(** A step that ends inside the backfill loop started inside it, and the
    buffer grew by exactly the chunk the step delivered. *)
Lemma backfill_step s e s' :
  step s e = Some s' → backfilling s' = true →
  backfilling s = true ∧
  deque (provider s') = deque (provider s) ++ received [e].
Proof.
  unfold step, start_poll, startMonitoring_tick, backfilling.
  destruct e as [r now|now| | |i r now], (pc s) as [v|v| | |] eqn:Hpc;
    try discriminate; intros Hs Hb'.
  - destruct r as [[|c chunk]|].
    + simpl in Hs. destruct (loadInitialData_exit_fields now (provider s)) as (_ & _ & Hp).
      destruct (loadInitialData_exit now (provider s)) as [p2 pc2].
      injection Hs as <-. simpl in *. destruct Hp as [->| ->]; discriminate.
    + unfold loadInitialData_body in Hs.
      rewrite bool_decide_eq_false_2 in Hs by (simpl; lia).
      rewrite pushBack_each_app in Hs.
      destruct (after_append_nonempty (provider s) (deque (provider s)) c chunk)
        as (f & b & _ & _ & _ & Haa).
      rewrite Haa in Hs. injection Hs as <-. simpl. by rewrite app_nil_r.
    + simpl in Hs. destruct (loadInitialData_exit_fields now (provider s)) as (_ & _ & Hp).
      destruct (loadInitialData_exit now (provider s)) as [p2 pc2].
      injection Hs as <-. simpl in *. destruct Hp as [->| ->]; discriminate.
  - destruct (allCandlesLoaded v) eqn:Hl.
    + destruct (loadInitialData_exit_fields now (provider s)) as (_ & _ & Hp).
      destruct (loadInitialData_exit now (provider s)) as [p2 pc2].
      injection Hs as <-. simpl in *. destruct Hp as [->| ->]; discriminate.
    + injection Hs as <-. simpl. by rewrite app_nil_r.
  - injection Hs as <-. destruct (isReady (provider s)); simpl in Hb';
      [discriminate|by rewrite Hpc in Hb'].
  - injection Hs as <-. destruct (isReady (provider s));
      [|by rewrite Hpc in Hb'].
    by destruct (startWatchingForNewOHLCV_request (provider s)).
  - destruct (inflight s !! i); [|done]. by injection Hs as <-.
Qed.
(** X16: on a well-formed board a playable point that is an eye for one
    stone colour is not an eye for the other. *)
Theorem is_eye_one_colour (b : Board) (p c : Z) :
  wf_board b = true → on_board b p = true → is_black_white c = true →
  is_eye b p c = Ret true → is_eye b p (opponent c) = Ret false.
Proof. intros Hwf%wf_board_WF. by apply is_eye_other. Qed.

Lemma is_eye_one_colour_witness :
  is_eye board_white_eye 8 (opponent WHITE) = Ret false.
Proof.
  apply (is_eye_one_colour board_white_eye 8 WHITE); vm_compute; reflexivity.
Defined.

(** X17: on a well-formed board the padding is enough: around a playable
    point each of the four orthogonal and the four diagonal neighbours is a
    cell of the array, read without an error and without counting from the
    end, and [neighbors_of_color] returns the orthogonal neighbours of the
    colour in the order left, right, up, down. *)
Theorem neighbors_on_board (b : Board) (p : Z) :
  wf_board b = true → on_board b p = true →
  (∀ n, n ∈ _neighbors b p ++ _diag_neighbors b p →
        ∃ c, get_color b n = Ret c ∧ cell b n c)
  ∧ ∀ color,
      neighbors_of_color b p color
      = Ret (filter (λ n, cell b n color)
                    [p - 1; p + 1; p - NS b; p + NS b]).
Proof.
  intros Hwf%wf_board_WF Hp. split.
  - intros n. by apply neighbors_read.
  - intros color. by apply neighbors_of_color_on_board.
Qed.

Lemma neighbors_on_board_witness :
  (∀ n, n ∈ _neighbors board_open 7 ++ _diag_neighbors board_open 7 →
        ∃ c, get_color board_open n = Ret c ∧ cell board_open n c)
  ∧ ∀ color,
      neighbors_of_color board_open 7 color
      = Ret (filter (λ n, cell board_open n color)
                    [7 - 1; 7 + 1; 7 - NS board_open; 7 + NS board_open]).
Proof. apply (neighbors_on_board board_open 7); vm_compute; reflexivity. Defined.

(** X18: for a stone colour and any content of the three lists,
    [checkout(colour)] moves the scratch list into the list of the colour:
    the scratch list is empty afterwards, the list of the colour holds its
    elements and those of the scratch list in ascending order, the other
    list and the cells are as before, and a second [checkout] changes
    nothing. *)
Theorem checkout_spec_sorted (b : Board) (c : Z) (Sc L O : list Z) :
  store_is (store b) c Sc L O →
  ∃ b' l,
    checkout b c = Ret b'
    ∧ board b' = board b
    ∧ store_is (store b') c [] l O
    ∧ l ≡ₚ L ++ Sc
    ∧ Sorted Z.le l
    ∧ checkout b' c = Ret b'.
Proof. apply checkout_sorts. Qed.

Lemma checkout_spec_sorted_witness :
  ∃ b' l,
    checkout board_scanning BLACK = Ret b'
    ∧ board b' = board board_scanning
    ∧ store_is (store b') BLACK [] l [14; 21]
    ∧ l ≡ₚ [7] ++ [13; 8]
    ∧ Sorted Z.le l
    ∧ checkout b' BLACK = Ret b'.
Proof.
  apply (checkout_spec_sorted board_scanning BLACK [13; 8] [7] [14; 21]).
  left. split; reflexivity.
Defined.


(** X19: [play_move] alone keeps the data model: from a well-formed board,
    after any sequence of calls with points of the array and stone colours,
    accepted or not, the board is well-formed. *)
Theorem play_moves_keep_invariants (b : Board) (moves : list (Z * Z)) :
  wf_board b = true → forallb (valid_move b) moves = true →
  ∃ b', play_moves b moves = Ret b' ∧ wf_board b' = true.
Proof.
  intros Hwf%wf_board_WF Hvalid.
  destruct (play_moves_WF (maxpoint b) moves b Hwf eq_refl Hvalid)
    as (b' & Hrun & Hwf').
  exists b'. split; [done | by apply wf_board_WF].
Qed.

Lemma play_moves_keep_invariants_witness :
  ∃ b', play_moves board_open [(9, BLACK); (9, WHITE); (0, BLACK); (15, WHITE)]
        = Ret b'
        ∧ wf_board b' = true.
Proof.
  apply (play_moves_keep_invariants board_open
           [(9, BLACK); (9, WHITE); (0, BLACK); (15, WHITE)]);
    vm_compute; reflexivity.
Defined.

(** X20: on a new board the game is in progress ([checkState()] is -1), and
    [play_move] of a stone colour on a point of the array is accepted
    exactly on the playable points. *)
Theorem fresh_board_moves (n p c : Z) :
  2 ≤ n ≤ MAXSIZE → 0 ≤ p < n * n + 3 * (n + 1) →
  is_black_white c = true →
  ∃ b,
    __init__ n = Ret b
    ∧ checkState b = Ret (Some (-1), b)
    ∧ ∃ ok b', play_move b p c = Ret (ok, b')
               ∧ (ok = true ↔ on_board b p = true).
Proof.
  intros Hn Hp Hc.
  destruct (fresh_board_spec n Hn)
    as (b & Hinit & Hlen & Hcells & _ & Hstore & Hwf).
  assert (Hsize : size b = n).
  { pose proof (wf_length b Hwf) as H1. pose proof (wf_maxpoint b Hwf) as H2.
    pose proof (wf_size b Hwf). nia. }
  assert (Hmax : maxpoint b = n * n + 3 * (n + 1)).
  { rewrite (wf_maxpoint b Hwf), Hsize. done. }
  destruct (fresh_board_open n b ltac:(lia) Hwf Hsize Hstore)
    as [Hopen Hempty].
  exists b. split_and!; [done | |].
  - destruct (checkState_result b Hwf) as (s & -> & _ & _ & _ & HO).
    rewrite (decided_five b Hwf) in Hopen. rewrite HO; [done | tauto ..].
  - specialize (Hcells p Hp).
    destruct (play_move_cases b p c Hwf ltac:(lia) Hc)
      as [[[? | Hfull] ->] | (_ & Hcell & ->)]; [done | |].
    + exists false, b. split; [done |]. split; [done |]. intros Hon.
      rewrite Hon in Hcells. done.
    + eexists true, _. split; [done |]. split; [intros _ | done].
      destruct (on_board b p); [done |]. unfold cell in *.
      rewrite Hcells in Hcell. discriminate.
Qed.

Lemma fresh_board_moves_witness :
  ∃ b,
    __init__ 2 = Ret b
    ∧ checkState b = Ret (Some (-1), b)
    ∧ ∃ ok b', play_move b 4 BLACK = Ret (ok, b')
               ∧ (ok = true ↔ on_board b 4 = true).
Proof.
  apply (fresh_board_moves 2 4 BLACK);
    [unfold MAXSIZE; lia | lia | vm_compute; reflexivity].
Defined.
Lemma h265_zero_data_byte_offset_witness :
  let j := mk_h265_job 0 0 0 5 0 1 64 false false true 0 true 4096 100 128 in
  data_byte_offset j = 0 /\
  platform_idle (mk_platform WORK_IDLE None None None []) /\
  cedrus_dec_h265_job_configure j =
  (Returns (- EOPNOTSUPP),
   [VE_DEC_H265_BITS_OFFSET 0; VE_DEC_H265_BITS_LEN 800;
    VE_DEC_H265_BITS_ADDR 4096; VE_DEC_H265_BITS_END_ADDR 4196;
    VE_DEC_H265_DEC_CTB_ADDR 1 1; VE_DEC_H265_TILE_START_CTB 0;
    VE_DEC_H265_TILE_END_CTB 0; VE_DEC_H265_DEC_CTB_NUM 0;
    VE_DEC_H265_TRIGGER_INIT_SWDEC]).
Proof.
  cbv zeta.
  split; [reflexivity|]. split; [split; reflexivity|].
  destruct (h265_zero_data_byte_offset
              (mk_h265_job 0 0 0 5 0 1 64 false false true 0 true 4096 100 128)
              (mk_platform WORK_IDLE None None None [])
              (mk_ctx 1 CEDRUS_ROLE_DECODER) true)
    as (_ & _ & Hcode & _); [reflexivity|split; reflexivity|].
  specialize (Hcode eq_refl).
  destruct Hcode as (_ & _ & Hcode).
  rewrite Hcode; [reflexivity | reflexivity | discriminate].
Defined.

(** Two Jobs with data_byte_offset = 0 that do not fail with
    Unsupported.  The first declares one entry point while the control
    array holds none: the entry-point check comes first and the error
    is Range.  The second has an SPS with pic_width_in_luma_samples = 0:
    width_in_ctb_luma is 0 and the CTB address computation divides by
    it, after the bitstream window registers were written. *)
Lemma h265_entry_point_mismatch_counterexample :
  let mismatch :=
    mk_h265_job 1 0 0 5 0 1 64 false false true 0 true 4096 100 128 in
  let zero_width :=
    mk_h265_job 0 0 0 5 0 1 0 false false true 0 true 4096 100 128 in
  data_byte_offset mismatch = 0 /\
  cedrus_dec_h265_job_configure mismatch = (Returns (- ERANGE), []) /\
  Returns (- ERANGE) <> Returns (- EOPNOTSUPP) /\
  data_byte_offset zero_width = 0 /\
  h265_entry_points_mismatch zero_width = false /\
  h265_ctb_size_luma zero_width = Some 16 /\
  h265_width_in_ctb_luma zero_width 16 = 0 /\
  cedrus_dec_h265_job_configure zero_width =
    (Faults,
     [VE_DEC_H265_BITS_OFFSET 0; VE_DEC_H265_BITS_LEN 800;
      VE_DEC_H265_BITS_ADDR 4096; VE_DEC_H265_BITS_END_ADDR 4196]).
Proof. cbv zeta. repeat split; discriminate. Qed.

(* ================================================================== *)
(** ** H.265: skipping to the end of the slice header *)

Lemma bits_flushed_app ws ws' :
  h265_bits_flushed (ws ++ ws') = h265_bits_flushed ws + h265_bits_flushed ws'.
Proof.
  induction ws as [|w ws IH]; [reflexivity|].
  cbn [app]. unfold h265_bits_flushed in *. cbn [fold_right].
  rewrite IH. destruct w; lia.
Qed.

Lemma bits_flushed_repeat n (k : nat) :
  h265_bits_flushed (repeat (VE_DEC_H265_TRIGGER_FLUSH_BITS n) k) =
  n * Z.of_nat k.
Proof.
  induction k as [|k IH]; [cbn; lia|].
  cbn [repeat]. unfold h265_bits_flushed in *. cbn [fold_right].
  rewrite IH. lia.
Qed.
============
▶ Exercise: Scan the lines above for the word "Hvalid", then copy each line that has it.

▶ Answer section:
  intros Hwf%wf_board_WF Hvalid.
  destruct (play_moves_WF (maxpoint b) moves b Hwf eq_refl Hvalid)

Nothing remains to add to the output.